Data management: Modern data generation techniques often create enormous datasets, some growing up to terabytes in size. Current technologies provide us with the means to automate portions of collecting, processing, annotating, and integrating experimental data. High-density data storage arrays and database frameworks further enable us to store and retrieve the data more efficiently.

Data visualization and analysis: An extensive range of bioinformatics tools and genomic databases are used by scientists to organize and reduce their raw data, correlate with other sources, identify patterns and trends, and ultimately validate their research hypotheses. Data analysis can also entail using modeling software to simulate the dynamics of biological processes or systems, and compare simulations and experimental observations, again toward the end of validating research hypotheses. Other software tools are essential for translating between multiple researchers´ encoding schemes, and visualizing the interactions and dependencies of the components which make up biological systems.

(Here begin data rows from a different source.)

Lemma str_contains_refl (s : string) : str_contains s s = true.
Proof.
  assert (H : String.prefix s s = true).
  { induction s as [|c s IH]; simpl; [reflexivity|].
    destruct (ascii_dec c c) as [_|Hne]; [exact IH | contradiction]. }
  destruct s; simpl in *; [reflexivity | rewrite H; reflexivity].
Qed.

Lemma str_contains_suffix (p s : string) : str_contains s (p ++ s) = true.
Proof.
  induction p as [|c p IH]; simpl.
  - apply str_contains_refl.
  - rewrite IH. apply orb_true_r.
Qed.

(** [raises] is what makes the [try] block of [run_tts] end in an exception. *)
Lemma raises_iff_try_raises e self text_in url peer s :
  result (run_tts_try self text_in url peer s) = Raised e <-> raises e peer.
Proof.
  destruct peer as [e' | [st tx [chunks fin]]].
  - step. split; intros H; inversion H; subst; [constructor | reflexivity].
  - destruct (st =? 200)%Z eqn:Hst.
    + step. rewrite Hst. step. rewrite async_for_relay. step.
      unfold _stream_audio_frames_from_iterator. cbn [delivered ending].
      rewrite stream_frames_result. apply Z.eqb_eq in Hst; subst st.
      split; intros H.
      * destruct fin; inversion H; subst. constructor.
      * inversion H; subst; [congruence | reflexivity].
    + step. rewrite Hst. step. apply Z.eqb_neq in Hst.
      split; intros H.
      * destruct tx; step; inversion H; subst. constructor; exact Hst.
      * inversion H; subst; [reflexivity | congruence].
Qed.

Lemma non_200_frames text_in r s :
  status r <> 200%Z ->
  exists msg,
    frames (run_tts text_in (Responds r) s) = [ErrorFrame msg; TTSStoppedFrame].
Proof.
  intros Hst. apply Z.eqb_neq in Hst.
  rewrite run_tts_frames, Hst.
  destruct (text r); eexists; reflexivity.
Qed.

Lemma ok_audio_bytes text_in body chunks s :
  audio_bytes (frames (run_tts text_in
                 (Responds (mkResponse 200 body (mkContent chunks EndOfStream))) s))
  = skipn 44 (List.concat chunks).
Proof.
  rewrite run_tts_frames. cbn [status text content ending Z.eqb Pos.eqb].
  unfold _stream_audio_frames_from_iterator. cbn [delivered ending].
  change (TTSStartedFrame :: ?l) with ([TTSStartedFrame] ++ l).
  rewrite !audio_bytes_app, stream_frames_bytes.
  unfold audio_bytes; simpl flat_map. rewrite !app_nil_r. reflexivity.
Qed.

(** ** The claims on [run_tts] *)

(** C3.  Every call of [run_tts] (a 200 read to its end, any other status,
    an exception raised by the request, by the body read or by the stream)
    yields exactly one [TTSStoppedFrame], and it is the last frame. *)
Theorem run_tts_stops_once_at_the_end text_in peer s :
  count is_stopped (frames (run_tts text_in peer s)) = 1%nat
  /\ List.last (frames (run_tts text_in peer s)) TTSStartedFrame
     = TTSStoppedFrame.
Proof.
  rewrite run_tts_frames.
  destruct peer as [e | [st tx [chunks fin]]]; [split; reflexivity|].
  cbn [status text content ending].
  destruct (st =? 200)%Z; [|destruct tx; split; reflexivity].
  unfold _stream_audio_frames_from_iterator.
  pose proof (stream_frames_audio (chunk_size s) (sample_rate s)
                WAV_HEADER_SIZE [] chunks fin) as Haudio.
  cbn [delivered ending content].
  destruct (audio_only _ Haudio) as [Hstop _].
  set (audio := fst (stream_frames _ _ _ _ _ _)) in *.
  split.
  - change (TTSStartedFrame :: ?l) with ([TTSStartedFrame] ++ l).
    rewrite !count_app, Hstop. destruct fin; reflexivity.
  - rewrite app_comm_cons, app_assoc. apply last_last.
Qed.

Research is closely linked with the development of new technology at the Institute for Systems Biology (ISB). For example, Leroy Hood and Alan Aderem co-founded the Nanosystems Biology Alliance (www.nanosysbio.org) in conjunction with faculty at Caltech and the University of California Los Angeles (UCLA) to advance research in the areas of cancer and the immune system. The Alliance´s goal is to integrate newly emerging nanotechnology and microfluidics tools for ultra-rapid disease diagnostics. These technologies have the potential to perform thousands of multi-parameter measurements on a single cell, and to perform such measurements simultaneously on a large number of cells.

In the course of developing new technologies for research projects, the faculty and senior scientists at the ISB have also helped spin off companies to commercialize some of the technologies pioneered at ISB. Examples include Nanostring Technologies (www.nanostring.com), which is developing a barcode approach to molecular profiling, and Cytopeia http://www.cytopeia.com) which is developing cell-sorting technologies based on Ger. Van den Engh´s research. Commercialization represents one way that knowledge is transferred to society, eventually to be used for the improvement of general medical care.